In the paper phi is defined as mapping R^h -> R^|vocab|, but what I think it represents is 'relevancy' of each token to this specific one, so it's more like R+^|vocab|. And I stepped even further and decided to try to pose routing problem not as relevancy in direct sense, but as multilabel binary classification problem (like relevant/irrelevant).

So instead of phi = log(1+relu(Wx+b)) and loss for it: cross_entropy(softmax(maxpool(phi))). I just did: phi = sigmoid(Wx+b) and loss being sum of a) + b) (I will use the paper notation where Phi is max pooling of phi because it works reasonably well, but I am thinking about experimenting with average pooling too) a) positive loss: binary_cross_entropy(Phi_q, Phi_d+) b) negative loss: mean_(d- in D-) ( binary_cross_entropy(Phi_q, (1-Phi_d-)) ) (I used mean reduction for a) and b))

The training turned out to be much more stable and actually worked pretty well for roberta (basically closed the gap) and improved superior bert results by ~1% accuracy on test. (During training, so I need to compare my models in inference mode, but it looks promising) I think what is also important is that with multilabel classification you don't need the L1 regularisation to bring down activations, because they are inherently limited. Because for me the regularisation terms where a bit confusing, to be honest.

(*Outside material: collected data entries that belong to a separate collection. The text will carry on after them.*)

Lemma save_to_csv_empty_no_write_witness :
  let env := Scenario.env_of Scenario.fetch_0106 Scenario.dir_0105 in
  NSEDataDownloader.save_to_csv env "ABC" [] Scenario.cache_0102
    = (Ok false, Scenario.cache_0102) ∧
  [Scenario.row 3 "c"] ≠ [] ∧
  ∃ w', NSEDataDownloader.save_to_csv env "ABC" [Scenario.row 3 "c"]
          Scenario.cache_0102 = (Ok true, w') ∧
        files w' = <["nse_data/ABC.csv" := Table [Scenario.row 3 "c"]]>
                     (files Scenario.cache_0102).
Proof.
  intros env.
  destruct (save_to_csv_empty_no_write env "ABC" Scenario.cache_0102)
    as (H1 & H2 & H3).
  split; [exact H1|]. split.
  - apply H2. intros Heq.
    apply (f_equal (λ m : gmap string csv_file, m !! "nse_data/ABC.csv")) in Heq.
    vm_compute in Heq. discriminate.
  - apply H3; [discriminate | reflexivity].
Defined.

(** C1, as the code has it.  [merge_and_persist] concatenates the cached
    rows and the fetched ones and keeps, for each trade date, the FIRST row
    of the concatenation: the cached row wins over a fetched row of the
    same date.  The result is strictly ascending by date, and it replaces
    the symbol's table when something was fetched and [to_csv] does not
    raise.  Merging a cache {D1, D2} with a fetch {D2', D3} gives exactly
    the three rows D1, D2, D3 in this order, the D2 row being the cached
    one. *)
Theorem merge_and_persist_keeps_first env symbol new w :
  let existing := cached_rows env symbol w in
  let all_data := NSEDataDownloader.merge existing new in
  StronglySorted date_lt all_data ∧
  (∀ r, r ∈ all_data ↔ first_dated (Date r) (existing ++ new) = Some r) ∧
  (∀ e n, first_dated (Date n) existing = Some e → n ∈ new →
          e ∈ all_data ∧ (n ∈ all_data → n = e)) ∧
  (new ≠ [] →
   env_to_csv_error env (NSEDataDownloader.get_csv_file_path env symbol)
     = None →
   ∃ w', NSEDataDownloader.merge_and_persist env symbol new w = (Ok true, w') ∧
         files w' =
           <[NSEDataDownloader.get_csv_file_path env symbol := Table all_data]>
             (files w) ∧
         requests w' = requests w) ∧
  (∀ r1 r2 r2' r3,
     Date r1 < Date r2 → Date r2' = Date r2 → Date r2 < Date r3 →
     NSEDataDownloader.merge [r1; r2] [r2'; r3] = [r1; r2; r3]).
Proof.
  intros existing all_data.
  split; [apply merge_sorted|].
  split; [intros r; apply elem_of_merge|].
  split; [|split].
  - intros e n He Hn.
    assert (first_dated (Date n) (existing ++ new) = Some e) as Hfirst
      by (rewrite first_dated_app; by rewrite He).
    pose proof (first_dated_elem _ _ _ He) as [_ Hd].
    split.
    + apply elem_of_merge. by rewrite Hd.
    + intros Hin. apply elem_of_merge in Hin. congruence.
  - intros Hne Herr.
    destruct (merge_and_persist_spec env symbol new w) as (w' & Hm & Hf & Hr).
    fold existing in Hm, Hf. fold all_data in Hm, Hf.
    assert (written env symbol all_data = true) as Hw.
    { unfold written. rewrite Herr.
      destruct all_data eqn:E; [|done].
      apply merge_nil_iff in E as [_ ?]. done. }
    rewrite Hw in Hm, Hf. eauto.
  - intros r1 r2 r2' r3 H12 H22 H23.
    unfold NSEDataDownloader.merge, concat, drop_duplicates. simpl.
    rewrite decide_False by set_solver.
    rewrite decide_False by (rewrite elem_of_union, elem_of_singleton; set_solver by lia).
    rewrite decide_True by (rewrite H22; set_solver).
    rewrite decide_False
      by (rewrite !elem_of_union, !elem_of_singleton; set_solver by lia).
    apply sort_values_id.
    repeat constructor; unfold date_le; lia.
Qed.

Lemma merge_and_persist_keeps_first_witness :
  let env := Scenario.env_of Scenario.fetch_overlap Scenario.dir_0105 in
  let new := [Scenario.row 2 "refetched"; Scenario.row 3 "c"] in
  (∃ w', NSEDataDownloader.merge_and_persist env "ABC" new Scenario.cache_0102
           = (Ok true, w') ∧
         files w' =
           <["nse_data/ABC.csv" :=
               Table (NSEDataDownloader.merge
                        (cached_rows env "ABC" Scenario.cache_0102) new)]>
             (files Scenario.cache_0102) ∧
         requests w' = requests Scenario.cache_0102) ∧
  NSEDataDownloader.merge [Scenario.row 1 "a"; Scenario.row 2 "b"] new
    = [Scenario.row 1 "a"; Scenario.row 2 "b"; Scenario.row 3 "c"] ∧
  Scenario.row 2 "b" ∈
    NSEDataDownloader.merge (cached_rows env "ABC" Scenario.cache_0102) new.
Proof.
  intros env new.
  destruct (merge_and_persist_keeps_first env "ABC" new Scenario.cache_0102)
    as (_ & _ & H3 & H4 & H5).
  split; [apply H4; [discriminate | reflexivity]|].
  split.
  - apply H5; vm_compute; done.
  - apply (H3 (Scenario.row 2 "b") (Scenario.row 2 "refetched")).
    + reflexivity.
    + apply list_elem_of_In. left. reflexivity.
Defined.

(** C1 as stated fails: with the cache {01-01, 01-02} and the fetch
    {01-02 refetched, 01-03}, the table written keeps the cached row of
    01-02, not the fetched one. *)
Lemma merge_and_persist_new_row_dropped :
  let env := Scenario.env_of Scenario.fetch_overlap Scenario.dir_0105 in
  let new := [Scenario.row 2 "refetched"; Scenario.row 3 "c"] in
  let w' := (NSEDataDownloader.merge_and_persist env "ABC" new
               Scenario.cache_0102).2 in
  files w' !! "nse_data/ABC.csv"
    = Some (Table [Scenario.row 1 "a"; Scenario.row 2 "b"; Scenario.row 3 "c"]) ∧
  ¬ (files w' !! "nse_data/ABC.csv"
       = Some (Table [Scenario.row 1 "a"; Scenario.row 2 "refetched";
                      Scenario.row 3 "c"])).
Proof.
  intros env new w'.
  assert (files w' !! "nse_data/ABC.csv"
    = Some (Table [Scenario.row 1 "a"; Scenario.row 2 "b"; Scenario.row 3 "c"]))
    as H by (vm_compute; reflexivity).
  split; [exact H|]. rewrite H. intros [=].
Qed.

(** C8. Merging the same fetch result a second time into the table left by
    the first merge leaves the files as they are; on the frames, merging
    [new] into the merge of [existing] and [new] gives that merge again. *)
Theorem merge_and_persist_idempotent env symbol new w :
  let existing := cached_rows env symbol w in
  let w1 := (NSEDataDownloader.merge_and_persist env symbol new w).2 in
  let w2 := (NSEDataDownloader.merge_and_persist env symbol new w1).2 in
  files w2 = files w1 ∧
  cached_rows env symbol w2 = cached_rows env symbol w1 ∧
  NSEDataDownloader.merge (NSEDataDownloader.merge existing new) new
    = NSEDataDownloader.merge existing new.
Proof.
  intros existing w1 w2.
  assert (files w2 = files w1) as Hfiles.
  { subst w1 w2.
    destruct (merge_and_persist_spec env symbol new w) as (w1 & -> & Hf1 & _).
    simpl in *. fold existing in Hf1.
    destruct (merge_and_persist_spec env symbol new w1) as (w2 & -> & Hf2 & _).
    simpl in *. rewrite Hf2.
    destruct (written env symbol (NSEDataDownloader.merge existing new)) eqn:Hw.
    - assert (cached_rows env symbol w1 = NSEDataDownloader.merge existing new)
        as -> by (unfold cached_rows; rewrite Hf1; by rewrite lookup_insert_eq).
      rewrite merge_idem, Hw, Hf1. by rewrite insert_insert_eq.
    - rewrite (cached_rows_ext env symbol w1 w) by done.
      fold existing. by rewrite Hw. }
  split; [done|]. split; [by apply cached_rows_ext|]. apply merge_idem.
Qed.

(** ** The range asked of the remote source *)

Lemma toordinal_datetime y m d : toordinal (datetime y m d) = _ymd2ord y m d.
Proof. unfold toordinal, datetime, SECONDS_PER_DAY. by rewrite Z.div_mul. Qed.

Opaque NSEDataDownloader.update_start_date toordinal year_of datetime
  timedelta_days _ymd2ord.

Lemma update_symbol_data_requests env symbol w :
  readable env symbol w →
  requests (NSEDataDownloader.update_symbol_data env symbol w).2 =
  requests w ++
    match update_range env (latest_in_csv env symbol w) with
    | Some (s, e) => [(symbol, s, e)]
    | None => []
    end.
Proof.
  intros Hread.
  unfold NSEDataDownloader.update_symbol_data, update_range, latest_in_csv,
    NSEDataDownloader.path_exists, NSEDataDownloader.read_csv,
    NSEDataDownloader.get_volume_deliverable_data.
  munfold. cbn zeta.
  destruct (files w !! _) as [[rows|e]|] eqn:E; simpl; rewrite ?E; simpl.
  2: { by destruct (Hread e). }
  all: destruct (NSEDataDownloader.update_start_date _ _) as [|start]; simpl;
    [by rewrite app_nil_r|].
  all: case_decide; simpl; [|by rewrite app_nil_r].
  all: destruct (env_fetch env symbol _ _) as [new_data|e]; simpl; [|done].
  all: destruct new_data as [|r new_data]; simpl; [done|].
  all: match goal with
       | |- context [NSEDataDownloader.merge_and_persist ?a ?b ?c ?d] =>
           destruct (merge_and_persist_spec a b c d) as (w' & -> & _ & Hr)
       end.
  all: simpl; by rewrite Hr.
Qed.

Lemma is_data_complete_no_file env symbol w :
  files w !! NSEDataDownloader.get_csv_file_path env symbol = None →
  NSEDataDownloader.is_data_complete env symbol w = (Ok false, w).
Proof.
  intros E. unfold NSEDataDownloader.is_data_complete,
    NSEDataDownloader.path_exists.
  munfold. cbn zeta. by rewrite E.
Qed.

Lemma download_symbol_data_no_file env symbol w :
  files w !! NSEDataDownloader.get_csv_file_path env symbol = None →
  let start_date := default (_ymd2ord 2000 1 1) (env_listing_date env symbol) in
  let today := toordinal (env_now env) in
  let r := NSEDataDownloader.download_symbol_data env symbol None None w in
  requests r.2 = requests w ++ [(symbol, start_date, today)] ∧
  match r.1 with
  | Ok data => env_fetch env symbol start_date today = Ok data
  | Raise e => env_fetch env symbol start_date today = Raise e
  end.
Proof.
  intros E start_date today r. subst r start_date today.
  unfold NSEDataDownloader.download_symbol_data,
    NSEDataDownloader.get_listing_date,
    NSEDataDownloader.get_volume_deliverable_data.
  munfold. cbn zeta.
  destruct (env_listing_date env symbol) as [d|]; simpl.
  all: rewrite is_data_complete_no_file by done; simpl.
  all: destruct (env_fetch env symbol _ _) as [data|e] eqn:F; simpl; [|done].
  all: match goal with
       | |- context [NSEDataDownloader.save_to_csv ?a ?b ?c ?d] =>
           destruct (save_to_csv_spec a b c d) as (w' & -> & _ & Hr)
       end.
  all: simpl; by rewrite Hr.
Qed.

Transparent NSEDataDownloader.update_start_date toordinal year_of datetime
  timedelta_days _ymd2ord.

Let me know if you tried to do something like this previously(maybe internally). I think for masters thesis which was supposed to build on top of DR it's enough xD I will update if inference mode will show different results. Let me know if you think this idea is actually worth pursuing and if I should try to run this on MSMARCO to compare with original CITADEL.

P.S. one funny observation: at least in my case bert works worse if it comes to vanilla dpr, so it's inverse basically :)

alexlimh commented 1 year ago

Wow, that's great! The improvement you made makes sense to me and I look forward to your inference results :)

We also tried some positive activation functions such as softmax and sigmoid, but at that time the results looked slightly worse to relu +log and they didn't give sparse results (which is very important for efficiency), meaning that you might need to tune the threshold for post-hoc pruning very carefully as all the numbers are stuffed in (0, 1). Nevertheless, it's good to hear you made sigmoid to work and I'm curious about it's performance during inference.

For the pooling function, we also tried mean pooling but it didn't work as well. The results are consistent with SPLADE where in the v1 version they used mean pooling for the sparse token representation while for the v2 version, they switched to max pooling.

For inference, I think you don't need to do the full retrieval all at once. You could try the reranking script first and compare the reranking performance with CITADEL. FYI, CITADEL + bm25 reranking MRR@10 is about 0.358.

For the base model, I agree with you that other models such as roberta should work better but we didn't have the time to experiment with those during the internship. Still, thank you for choosing CITADEL for you Master thesis and we look forward to you further results!